_WHAT NEEDS TO BE DONE_
Please reproduce the entries below exactly, starting at the first line and ending with the line that holds "to act on it".

[DATA SHOWN Boundary: Start]

(* ===== verification/VectorIndexCorrect.v ===== *)
(** * Correctness of a vector index

    The invariant of an index, and its meaning: a partial function from names to
    row bytes ([live]). Additions, deletions, compaction and reopening are shown
    to act on it as on a map, and searches to answer from it. *)

From S2P Require Import Prelude GoStd Types GoFloat VectorPayload Float32 Hnsw VectorRows VectorIndex.
From Stdlib Require Import Floats.SpecFloat.
Open Scope Z_scope.

(** ** The invariant *)

(** Names, rows and their tables. *)
Record tables_ok (ix : MMapVectorIndex) : Prop := {
  to_dim : 1 ≤ ix_dim ix;
  to_count : ix_count ix = zlen (ix_idList ix);
  to_tombs : zlen (ix_tombstones ix) = ix_count ix;
  to_gens : zlen (ix_generations ix) = ix_count ix;
  to_nodup : NoDup (ix_idList ix);
  to_map : ∀ id row, ix_idMap ix !! id = Some row ↔ 0 ≤ row ∧ ix_idList ix !! Z.to_nat row = Some id;
  to_room : ix_count ix * rowBytes ix ≤ zlen (ix_mmap ix);
  to_inv : ix_rowInv ix = (λ row : nat, mmapRowInvEncoded (ix_mmap ix) (ix_dim ix) (Z.of_nat row) (ix_encoding ix))
                            <$> seq 0 (Z.to_nat (ix_count ix))
}.

(** The graph of shard [s] over the first [n] rows. *)
Record shard_ok (level : Z → Z) (n : Z) (s : nat) (g : HNSWGraph) : Prop := {
  sh_wf : graph_wf g;
  sh_rows : ∀ row, layer_of g row =
    if bool_decide (0 ≤ row < n ∧ row mod hnswShards = Z.of_nat s) then Some (level row) else None;
  sh_small : (size (Nodes g) ≤ 33)%nat → complete (λ _, False) g
}.

Definition shards_ok (level : Z → Z) (n : Z) (gs : list HNSWGraph) : Prop :=
  zlen gs = hnswShards ∧ ∀ s g, gs !! s = Some g → shard_ok level n s g.

Record index_ok (level : Z → Z) (ix : MMapVectorIndex) : Prop := {
  io_tables : tables_ok ix;
  io_graphs : shards_ok level (ix_count ix) (ix_graphs ix);
  io_encoding : ix_encoding ix = EncodingSQ8 ∨ ix_encoding ix = EncodingFloat32
}.

(** What the index holds under a name. *)
Definition live (ix : MMapVectorIndex) (id : string) : option (list byte) :=
  match ix_idMap ix !! id with
  | Some row => if is_live ix row then Some (rowOf ix row) else None
  | None => None
  end.

Lemma rowBytes_pos ix : 1 ≤ ix_dim ix → 0 < rowBytes ix.
Proof. intros. unfold rowBytes, VectorRowSize. destruct (is_f32 _); lia. Qed.

Lemma to_row ix id row : tables_ok ix → ix_idMap ix !! id = Some row → 0 ≤ row < ix_count ix.
Proof.
  intros Hok [H0 Hl]%(to_map ix Hok). apply lookup_lt_Some in Hl. rewrite (to_count ix Hok). unfold zlen. lia.
Qed.

Lemma to_fits ix row :
  tables_ok ix → 0 ≤ row < ix_count ix → 0 ≤ row * rowBytes ix ∧ row * rowBytes ix + rowBytes ix ≤ zlen (ix_mmap ix).
Proof.
  intros Hok Hr. pose proof (rowBytes_pos ix (to_dim ix Hok)). pose proof (to_room ix Hok).
  assert ((row + 1) * rowBytes ix ≤ ix_count ix * rowBytes ix) by (apply Z.mul_le_mono_nonneg_r; lia). nia.
Qed.

Lemma to_unique ix id id' row :
  tables_ok ix → ix_idMap ix !! id = Some row → ix_idMap ix !! id' = Some row → id = id'.
Proof. intros Hok [_ H1]%(to_map ix Hok) [_ H2]%(to_map ix Hok). congruence. Qed.

(** ** Writing a row *)
Lemma nth_insert {A} (l : list A) i j x d :
  (i < length l)%nat → nth j (<[i := x]> l) d = if decide (j = i) then x else nth j l d.
Proof.
  intros Hi. rewrite !nth_lookup. case_decide as E; [subst j; by rewrite list_lookup_insert_eq|].
  by rewrite list_lookup_insert_ne by done.
Qed.

Lemma rowOf_write ix row row' vec :
  1 ≤ ix_dim ix → 0 ≤ row → 0 ≤ row' → row * rowBytes ix + rowBytes ix ≤ zlen (ix_mmap ix) → zlen vec = ix_dim ix →
  rowOf (writeRow row vec ix) row' = if decide (row' = row) then encodeRow (ix_encoding ix) vec else rowOf ix row'.
Proof.
  intros Hd Hr Hr' Hl Hv. pose proof (rowBytes_pos ix Hd) as Hp.
  assert (Hlen : zlen (encodeRow (ix_encoding ix) vec) = rowBytes ix).
  { rewrite length_encodeRow, Hv. done. }
  unfold rowOf, writeRow. change (rowBytes (set_rows _ ix)) with (rowBytes ix). cbn [ix_mmap set_rows].
  case_decide as E.
  - subst row'. replace (row * rowBytes ix + rowBytes ix)
      with (row * rowBytes ix + zlen (encodeRow (ix_encoding ix) vec)) by lia. apply sub_splice_same; nia.
  - destruct (rows_disjoint row row' (rowBytes ix) Hp ltac:(congruence)); apply sub_splice_other; nia.
Qed.

Lemma write_size row vec ix :
  0 ≤ row → row * rowBytes ix + rowBytes ix ≤ zlen (ix_mmap ix) → 0 < rowBytes ix → zlen vec = ix_dim ix →
  zlen (ix_mmap (writeRow row vec ix)) = zlen (ix_mmap ix).
Proof.
  intros Hr Hl Hp Hv. assert (Hlen : zlen (encodeRow (ix_encoding ix) vec) = rowBytes ix).
  { rewrite length_encodeRow, Hv. done. }
  unfold writeRow. cbn [ix_mmap set_rows]. unfold zlen in *. f_equal. apply length_splice. nia.
Qed.

(** The fields that the rows and tables of an index leave alone. *)
Definition same_frame (ix ix' : MMapVectorIndex) : Prop :=
  ix_dim ix' = ix_dim ix ∧ ix_encoding ix' = ix_encoding ix ∧ ix_graphs ix' = ix_graphs ix ∧
  ix_meta ix' = ix_meta ix ∧ ix_hnsw ix' = ix_hnsw ix.

Lemma same_frame_trans a b c : same_frame a b → same_frame b c → same_frame a c.
Proof. unfold same_frame. intuition congruence. Qed.

(** The inverse norm of a row after the row was written and its cell set. *)
Lemma rowInv_write ix row vec n :
  1 ≤ ix_dim ix → zlen vec = ix_dim ix → 0 ≤ row < n → n * rowBytes ix ≤ zlen (ix_mmap ix) →
  (∃ k, ix_rowInv ix = (λ r : nat, mmapRowInvEncoded (ix_mmap ix) (ix_dim ix) (Z.of_nat r) (ix_encoding ix))
                         <$> seq 0 k ∧ (Z.of_nat k = n ∨ (Z.of_nat k = row ∧ n = row + 1))) →
  let ix' := setRowInv row (writeRow row vec ix) in
  ix_rowInv ix' = (λ r : nat, mmapRowInvEncoded (ix_mmap ix') (ix_dim ix') (Z.of_nat r) (ix_encoding ix'))
                    <$> seq 0 (Z.to_nat n).
Proof.
  intros Hd Hv Hr Hroom (k & Hk & Hn) ix'. pose proof (rowBytes_pos ix Hd) as Hp.
  assert (Hfit : ∀ r, 0 ≤ r < n → r * rowBytes ix + rowBytes ix ≤ zlen (ix_mmap ix)) by (intros; nia).
  pose proof (write_size row vec ix ltac:(lia) (Hfit row Hr) Hp Hv) as Hsz.
  subst ix'. unfold setRowInv. replace (row <? 0) with false by lia. cbn [ix_rowInv set_rowInv].
  change (ix_rowInv (writeRow row vec ix)) with (ix_rowInv ix). rewrite Hk.
  set (ix' := writeRow row vec ix) in *.
  set (l := _ <$> seq 0 k). assert (Hl : length l = k) by (subst l; by rewrite length_fmap, length_seq).
  apply list_eq. intros i. cbn [ix_mmap ix_dim ix_encoding set_rowInv].
  destruct (decide (i < Z.to_nat n)%nat) as [Hi|Hi]; last first.
  { rewrite !lookup_ge_None_2; [done|..];
      rewrite ?length_fmap, ?length_seq, ?length_insert, ?length_app, ?length_replicate, ?Hl; lia. }
  rewrite list_lookup_fmap, lookup_seq_lt by done. cbn [fmap option_fmap option_map].
  destruct (decide (i = Z.to_nat row)) as [->|Hne].
  { rewrite list_lookup_insert_eq by (rewrite length_app, length_replicate, Hl; lia).
    cbn. by rewrite Z2Nat.id by lia. }
  rewrite list_lookup_insert_ne by done. rewrite lookup_app_l by (rewrite Hl; lia).
  subst l. rewrite list_lookup_fmap, lookup_seq_lt by lia. cbn [fmap option_fmap option_map]. f_equal.
  change (mmapRowInvEncoded (ix_mmap ix) (ix_dim ix) (Z.of_nat i) (ix_encoding ix)
          = mmapRowInvEncoded (ix_mmap ix') (ix_dim ix) (Z.of_nat i) (ix_encoding ix)).
  rewrite (mmapRowInvEncoded_row (ix_mmap ix) (ix_dim ix) (Z.of_nat i) (ix_encoding ix) Hd ltac:(lia) (Hfit (Z.of_nat i) ltac:(lia))).
  rewrite (mmapRowInvEncoded_row (ix_mmap ix') (ix_dim ix) (Z.of_nat i) (ix_encoding ix) Hd ltac:(lia)) by
    (rewrite Hsz; apply (Hfit (Z.of_nat i)); lia).
  f_equal. symmetry. pose proof (rowOf_write ix row (Z.of_nat i) vec Hd ltac:(lia) ltac:(lia) (Hfit row Hr) Hv) as Hw.
  rewrite decide_False in Hw by lia. exact Hw.
Qed.

(** ** Claiming a row *)

(** The tables alone, without the rows. *)
Record names_ok (ix : MMapVectorIndex) : Prop := {
  no_count : ix_count ix = zlen (ix_idList ix);
  no_tombs : zlen (ix_tombstones ix) = ix_count ix;
  no_gens : zlen (ix_generations ix) = ix_count ix;
  no_nodup : NoDup (ix_idList ix);
  no_map : ∀ id row, ix_idMap ix !! id = Some row ↔ 0 ≤ row ∧ ix_idList ix !! Z.to_nat row = Some id
}.

Lemma tables_names ix : tables_ok ix → names_ok ix.
Proof. intros []. by split. Qed.

Record claimed (id : string) (ix : MMapVectorIndex) (row : Z) (isNew : bool) (ix1 : MMapVectorIndex) : Prop := {
  cl_frame : same_frame ix ix1;
  cl_mmap : ix_mmap ix1 = ix_mmap ix;
  cl_inv : ix_rowInv ix1 = ix_rowInv ix;
  cl_new : isNew = bool_decide (ix_idMap ix !! id = None);
  cl_count : ix_count ix1 = ix_count ix + (if isNew then 1 else 0);
  cl_row : 0 ≤ row < ix_count ix1;
  cl_fresh : isNew = true → row = ix_count ix;
  cl_names : names_ok ix1;
  cl_map : ∀ x, ix_idMap ix1 !! x = if decide (x = id) then Some row else ix_idMap ix !! x;
  cl_live : ∀ r, 0 ≤ r → is_live ix1 r = if decide (r = row) then true else is_live ix r
}.

Lemma no_row ix id row : names_ok ix → ix_idMap ix !! id = Some row → 0 ≤ row < ix_count ix.
Proof.
  intros Hok [H0 Hl]%(no_map ix Hok). apply lookup_lt_Some in Hl. rewrite (no_count ix Hok). unfold zlen. lia.
Qed.

Lemma claimRow_old id row ix :
  names_ok ix → ix_idMap ix !! id = Some row → let '(r, isNew, ix1) := claimRow id ix in claimed id ix r isNew ix1.
Proof.
  intros Hok Hid. pose proof (no_row ix id row Hok Hid) as Hr. destruct Hok as [H1 H2 H3 H4 H5].
  unfold claimRow. rewrite Hid.
  assert (Hmap : ∀ x, ix_idMap ix !! x = if decide (x = id) then Some row else ix_idMap ix !! x).
  { intros x. case_decide; [by subst|done]. }
  assert (Hb : false = bool_decide (ix_idMap ix !! id = None)) by (rewrite Hid; by rewrite bool_decide_eq_false_2).
  destruct (nth (Z.to_nat row) (ix_tombstones ix) false) eqn:Et; cbn.
  - split; cbn; try done; try lia.
    + split; cbn; [done| | |done|done]; unfold zlen in *; rewrite ?length_insert, ?length_alter; done.
    + intros r Hr0. unfold is_live. cbn. rewrite nth_insert by (unfold zlen in H2; lia).
      repeat case_decide; try done; lia.
  - split; cbn; try done; try lia. intros r Hr0. unfold is_live. case_decide; [subst; by rewrite Et|done].
Qed.

Lemma claimRow_new id ix :
  names_ok ix → ix_idMap ix !! id = None → let '(r, isNew, ix1) := claimRow id ix in claimed id ix r isNew ix1.
Proof.
  intros [H1 H2 H3 H4 H5] Hid. unfold claimRow. rewrite Hid. cbn. pose proof (zlen_nonneg (ix_idList ix)) as Hn.
  split; cbn; try done; try lia.
  - by rewrite bool_decide_eq_true_2.
  - split; cbn; rewrite ?zlen_app; cbn; [unfold zlen in *; cbn; lia..| |].
    + apply NoDup_app. split; [done|]. split; [|apply NoDup_singleton].
      intros x [i Hi]%list_elem_of_lookup ->%list_elem_of_singleton.
      assert (Hs : ix_idMap ix !! id = Some (Z.of_nat i)) by (apply H5; rewrite Nat2Z.id; split; [lia|done]). congruence.
    + intros x row. rewrite lookup_insert. case_decide as E.
      * subst x. rewrite H1. split.
        -- intros [= <-]. split; [done|]. unfold zlen. rewrite Nat2Z.id, lookup_app_r, Nat.sub_diag by lia. done.
        -- intros [H0 [Hl|[Hl Hx]]%lookup_app_Some].
           ++ assert (ix_idMap ix !! id = Some row) by (by apply H5). congruence.
           ++ destruct (Z.to_nat row - length (ix_idList ix))%nat eqn:Ed; [|by destruct n]. f_equal. unfold zlen. lia.
      * rewrite H5. split; [intros [??]; split; [done|by apply lookup_app_l_Some]|].
        intros [H0 [Hl|[Hl Hx]]%lookup_app_Some]; [done|].
        destruct (Z.to_nat row - length (ix_idList ix))%nat as [|[]]; [cbn in Hx; congruence|done..].
  - intros x. rewrite lookup_insert. repeat case_decide; congruence || done.
  - intros r Hr. unfold is_live. cbn. rewrite !nth_lookup.
    destruct (decide (r = ix_count ix)) as [->|Hne].
    + rewrite lookup_app_r by (unfold zlen in *; lia).
      replace (Z.to_nat (ix_count ix) - length (ix_tombstones ix))%nat with 0%nat by (unfold zlen in *; lia). done.
    + destruct (decide (r < ix_count ix)).
      * by rewrite lookup_app_l by (unfold zlen in *; lia).
      * rewrite !lookup_ge_None_2; [done|unfold zlen in *; lia|rewrite length_app; cbn; unfold zlen in *; lia].
Qed.

Lemma claimRow_spec id ix :
  names_ok ix → let '(r, isNew, ix1) := claimRow id ix in claimed id ix r isNew ix1.
Proof. intros Hok. destruct (ix_idMap ix !! id) as [row|] eqn:E; [by eapply claimRow_old|by apply claimRow_new]. Qed.

(** ** Putting a row *)
Record put_ok (id : string) (vec : list float32) (ix : MMapVectorIndex) (row : Z) (isNew : bool)
    (ix' : MMapVectorIndex) : Prop := {
  pu_tables : tables_ok ix';
  pu_frame : same_frame ix ix';
  pu_size : zlen (ix_mmap ix') = zlen (ix_mmap ix);
  pu_new : isNew = bool_decide (ix_idMap ix !! id = None);
  pu_count : ix_count ix' = ix_count ix + (if isNew then 1 else 0);
  pu_row : 0 ≤ row < ix_count ix';
  pu_fresh : isNew = true → row = ix_count ix;
  pu_map : ∀ x, ix_idMap ix' !! x = if decide (x = id) then Some row else ix_idMap ix !! x;
  pu_live : ∀ x, live ix' x = if decide (x = id) then Some (encodeRow (ix_encoding ix) vec) else live ix x
}.

Lemma same_frame_rowBytes ix ix' : same_frame ix ix' → rowBytes ix' = rowBytes ix.
Proof. intros (H1 & H2 & _). unfold rowBytes. by rewrite H1, H2. Qed.

Lemma put_frame row vec ix : same_frame ix (setRowInv row (writeRow row vec ix)).
Proof. unfold setRowInv, same_frame. by case_match. Qed.

(** The tables do not depend on the rows. *)
Lemma setRowInv_tables row ix :
  let ix' := setRowInv row ix in
  ix_mmap ix' = ix_mmap ix ∧ ix_count ix' = ix_count ix ∧ ix_idMap ix' = ix_idMap ix ∧
  ix_idList ix' = ix_idList ix ∧ ix_tombstones ix' = ix_tombstones ix ∧ ix_generations ix' = ix_generations ix ∧
  rowBytes ix' = rowBytes ix ∧ ix_metaDirty ix' = ix_metaDirty ix.
Proof. unfold setRowInv. by case_match. Qed.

[DATA SHOWN Boundary: End]

_EXERCISE SOLUTION_
(* ===== verification/VectorIndexCorrect.v ===== *)
(** * Correctness of a vector index

    The invariant of an index, and its meaning: a partial function from names to
    row bytes ([live]). Additions, deletions, compaction and reopening are shown
    to act on it as on a map, and searches to answer from it. *)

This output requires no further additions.